A number of techniques are available that can be used to identify and characterize specific proteins in a complex mixture of proteins. One such technique, Western blotting, is widely used to determine the presence and size of a protein in a biologic sample.
Southern is the last name of the scientist who first blotted DNA from a separating gel to a membrane, a technique since called Southern blotting. By analogy, Northern blotting was applied to the technique of transferring RNA from a gel to a membrane, and Western blotting was applied to protein transfer.

271 Western Blotting In Western blotting a protein mixture is electrophoretically separated on a polyacrylamide slab gel in the presence of sodium dodecyl sulfate [SDS], a dissociating agent. The final positions of different proteins in the gel are a function of their molecular size.

The protein bands are transferred from the separating SDS-PAGE to a support membrane [eg, nitrocellulose membrane] by capillary action [blotting] or by electrophoresis, such that the membrane acquires a replica of the array of separated proteins present in the gel. SDS is displaced from the protein during the transfer process and native antigenic determinants are often regained as the protein refolds.

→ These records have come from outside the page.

(** [rm (prefix, size, pipe)] *)
Lemma mrm_spec t p x :
  wf t → bytes_ok p →
  ∃ t', rm t p x = Some (rm_answer (pipes_at t p) x, t') ∧ wf t' ∧
        ∀ q, pipes_at t' q = if decide (q = p) then pipes_at t p ∖ {[x]} else pipes_at t q.
Proof.
  unfold rm. intros Hwf Hp. revert t Hwf. induction Hp as [|c p Hc Hp IH]; intros t Hwf;
    pose proof Hwf as Hwf'; destruct Hwf' as [s mn ct ln nx Hs Htab Hnr Hch].
  - cbn [rm_one pipes_at pipes]. destruct s as [s|]; simpl; unfold rm_answer.
    2:{ eexists. split; [done|]. split; [done|]. intros [|d q]; simpl; [|done].
        by rewrite empty_difference. }
    destruct (decide (x ∈ s)) as [Hx|Hx].
    + rewrite (bool_decide_eq_true_2 (x ∈ s)) by done.
      destruct (decide (s ∖ {[x]} = ∅)) as [He|He].
      * rewrite bool_decide_eq_true_2 by done. simpl. eexists. split; [done|]. split.
        { by constructor. } intros [|d q]; simpl; [by rewrite He|done].
      * rewrite bool_decide_eq_false_2 by done. eexists. split; [done|]. split.
        { constructor; [congruence|done..]. } by intros [|d q].
    + rewrite (bool_decide_eq_false_2 (x ∈ s)) by done.
      rewrite difference_absent by done.
      rewrite bool_decide_eq_false_2 by congruence. eexists. split; [done|].
      split; [done|]. by intros [|d q].
  - cbn [rm_one pipes_at mchild]. destruct (out_of_range mn ct c) eqn:E.
    { rewrite orb_true_r. assert (child mn ct nx c = None) as ->.
      { unfold child. by rewrite E. }
      eexists. split; [done|]. split; [done|].
      intros [|d q]; [done|]. case_decide; simplify_eq; [|done].
      cbn [pipes_at mchild]. unfold child. rewrite E. by rewrite empty_difference. }
    assert (ct =? 0 = false) as ->.
    { pose proof E as E'%in_range. apply Z.eqb_neq. lia. }
    simpl. rewrite (slot_child _ _ _ _ _ Htab E). simpl.
    destruct (child mn ct nx c) as [n|] eqn:En.
    2:{ eexists. split; [done|]. split; [done|].
        intros [|d q]; [done|]. case_decide; simplify_eq; [|done].
        cbn [pipes_at mchild]. rewrite En. by rewrite empty_difference. }
    destruct (IH n) as (n' & Hrm & Hn' & Hq); [by eapply Hch|]. rewrite Hrm. simpl.
    destruct (is_redundant n') eqn:Er.
    + rewrite mtrie_delete_wf by done. simpl.
      destruct (mprune_spec _ _ _ _ _ _ Htab En) as (mn' & ct' & ln' & nx' & -> & Htab' & Hch').
      simpl. eexists. split; [done|]. split.
      * constructor; [done|done| |]; intros d m; rewrite Hch'; zcase; intros;
          simplify_eq; eauto.
      * intros [|d q]; [done|]. cbn [pipes_at mchild]. rewrite Hch'.
        generalize (Hq q). rewrite redundant_pipes by done. intros Hq'.
        destruct (Z.eqb_spec d c) as [->|]; [|by rewrite decide_False by congruence].
        rewrite En, Hq'. destruct (decide (q = p)) as [->|].
        -- by rewrite decide_True.
        -- by rewrite decide_False by congruence.
    + eexists. split; [done|].
      assert (table_ready c mn ct ln nx) as Hready by (by apply table_wf_ready).
      destruct (ready_put c mn ct ln nx n' Hready) as [Htab' Hput].
      unfold live_after in Htab'. rewrite En in Htab'. split.
      * by eapply mwf_replace.
      * intros [|d q]; [done|]. cbn [pipes_at mchild]. rewrite Hput.
        destruct (Z.eqb_spec d c) as [->|]; [|by rewrite decide_False by congruence].
        rewrite En, Hq. destruct (decide (q = p)) as [->|].
        -- by rewrite decide_True.
        -- by rewrite decide_False by congruence.
Qed.

(** The pipes of every prefix of the data, shortest first. *)
Fixpoint matching (t : list Z → gset Z) (data : list Z) : list Z :=
  set_iter (t []) ++
  match data with [] => [] | c :: data => matching (λ p, t (c :: p)) data end.

Lemma matching_ext f g data : (∀ p, f p = g p) → matching f data = matching g data.
Proof.
  revert f g. induction data as [|c data IH]; intros f g Hfg; simpl; rewrite Hfg; [done|].
  f_equal. by apply IH.
Qed.

Lemma matching_empty data : matching (λ _, ∅) data = [].
Proof. induction data; simpl; [done|]. done. Qed.

Lemma elem_of_matching f data x :
  x ∈ matching f data ↔ ∃ p, p `prefix_of` data ∧ x ∈ f p.
Proof.
  revert f. induction data as [|c data IH]; intros f; simpl;
    rewrite elem_of_app, elem_of_set_iter.
  - rewrite elem_of_nil. split.
    + intros [?|[]]. by exists [].
    + intros (p & ->%prefix_nil_inv & ?). by left.
  - rewrite IH. split.
    + intros [?|(p & Hp & ?)]; [exists []|exists (c :: p)];
        (split; [|done]); [apply prefix_nil|by apply prefix_cons].
    + intros ([|d p] & Hp & Hx); [by left|right].
      pose proof (prefix_cons_inv_1 _ _ _ _ Hp) as ->.
      exists p. split; [by eapply prefix_cons_inv_2|done].
Qed.

Lemma mmatch_spec t data :
  wf t → bytes_ok data → mmatch t data = Some (matching (pipes_at t) data).
Proof.
  intros Hwf Hd. revert t Hwf. induction Hd as [|c data Hc Hd IH]; intros t Hwf;
    destruct Hwf as [s mn ct ln nx Hs Htab Hnr Hch].
  - simpl. rewrite app_nil_r. by destruct s.
  - cbn [mmatch matching pipes_at pipes mchild].
    assert (set_iter (default ∅ s) = match s with Some s => set_iter s | None => [] end)
      as Hhere by by destruct s.
    rewrite <-Hhere. clear Hhere.
    assert (child mn ct nx c = None →
      Some (set_iter (default ∅ s)) = Some (set_iter (default ∅ s) ++ matching (λ p,
        match child mn ct nx c with Some n => pipes_at n p | None => ∅ end) data)) as Hnone.
    { intros ->. by rewrite matching_empty, app_nil_r. }
    destruct Htab as [mn nx Hmn|mn n Hmn|mn ct ln t a b ?? Hct -> Hln].
    + apply Hnone, child_0.
    + simpl. rewrite child_1 in *. destruct (Z.eqb_spec c mn); [|by apply Hnone].
      simpl. rewrite (IH n); [done|]. apply (Hch mn). by rewrite child_1, Z.eqb_refl.
    + zdecide. destruct (out_of_range mn _ c) eqn:E.
      { apply Hnone. unfold child. by rewrite E. }
      pose proof E as Hr%in_range. rewrite table_at_lookup by lia.
      destruct (lookup_lt_is_Some_2 t (Z.to_nat (c - mn))) as [o Ho]; [lia|].
      rewrite Ho. simpl. rewrite child_table in *. revert Hnone. zdecide. rewrite Ho.
      intros Hnone. destruct o as [n|]; simpl in *; [|by apply Hnone].
      rewrite (IH n); [done|]. apply (Hch c). rewrite child_table. zdecide. by rewrite Ho.
Qed.

(** ** Removing a pipe everywhere *)

(** [new_min] and [new_max] after visiting the slots [c, c+1, ...] of [tbl]
    (the array as the visit leaves it), from the values [lo] and [hi]. *)
Definition extremes (mn c : Z) (tbl : list (option mtrie)) (lo hi lo' hi' : Z) : Prop :=
  lo' ≤ lo ∧ hi ≤ hi' ∧
  (∀ i n, tbl !! i = Some (Some n) → lo' ≤ mn + c + Z.of_nat i ≤ hi') ∧
  (lo' = lo ∨ ∃ i n, tbl !! i = Some (Some n) ∧ lo' = mn + c + Z.of_nat i) ∧
  (hi' = hi ∨ ∃ i n, tbl !! i = Some (Some n) ∧ hi' = mn + c + Z.of_nat i).

Lemma extremes_nil mn c lo hi : extremes mn c [] lo hi lo hi.
Proof. split; [lia|]. split; [lia|]. split; [by intros i|]. by split; left. Qed.

Lemma extremes_none mn c tbl lo hi lo' hi' :
  extremes mn (c + 1) tbl lo hi lo' hi' → extremes mn c (None :: tbl) lo hi lo' hi'.
Proof.
  intros (H1 & H2 & H3 & H4 & H5). split; [done|]. split; [done|]. split; [|split].
  - intros [|i] n; simpl; [done|]. intros Hi. specialize (H3 _ _ Hi). lia.
  - destruct H4 as [?|(i & n & Hi & ?)]; [by left|right]. exists (S i), n. split; [done|lia].
  - destruct H5 as [?|(i & n & Hi & ?)]; [by left|right]. exists (S i), n. split; [done|lia].
Qed.

Lemma extremes_some mn c tbl n lo hi lo' hi' :
  extremes mn (c + 1) tbl (Z.min lo (mn + c)) (Z.max hi (mn + c)) lo' hi' →
  extremes mn c (Some n :: tbl) lo hi lo' hi'.
Proof.
  intros (H1 & H2 & H3 & H4 & H5). split; [lia|]. split; [lia|]. split; [|split].
  - intros [|i] m; simpl; [lia|]. intros Hi. specialize (H3 _ _ Hi). lia.
  - destruct H4 as [?|(i & m & Hi & ?)].
    + destruct (Z.min_spec lo (mn + c)) as [[_ ?]|[_ ?]]; [left; lia|right].
      exists 0%nat, n. split; [done|lia].
    + right. exists (S i), m. split; [done|lia].
  - destruct H5 as [?|(i & m & Hi & ?)].
    + destruct (Z.max_spec hi (mn + c)) as [[_ ?]|[_ ?]]; [right|left; lia].
      exists 0%nat, n. split; [done|lia].
    + right. exists (S i), m. split; [done|lia].
Qed.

The individual protein bands are identified by flooding the nitrocellulose membrane with radiolabeled polyclonal or monoclonal antibody specific for the protein of interest. The Ag-Ab complexes that form are visualized by autoradiography. Antibody probes labeled with enzymes that generate chemiluminescent signals and leave images on photographic film have been used.

Clinical Uses The Western blot is used to determine whether a positive result in a screening immunologic test is a true-positive or a false-positive result. For example the test is used to confirm a positive ELISA test for HIV infection or Lyme disease; to detect feline immunodeficiency virus antibodies, antibodies to Sarcocystis neurona [equine protozoal myeloencephalitis, EPM], etc.


The HIV virus is dissociated into its constituent proteins by treatment with SDS and the proteins separated by SDS-PAGE. The separated proteins are transferred to a nitrocellulose sheet and reacted with the serum from the patient. Anti-HIV antibodies in the serum bind to the various HIV proteins [primarily gp41 and p24] and are detected using horseradish peroxidase-linked anti-human immunoglobulin, which produces a visible color change when the enzyme substrate is added.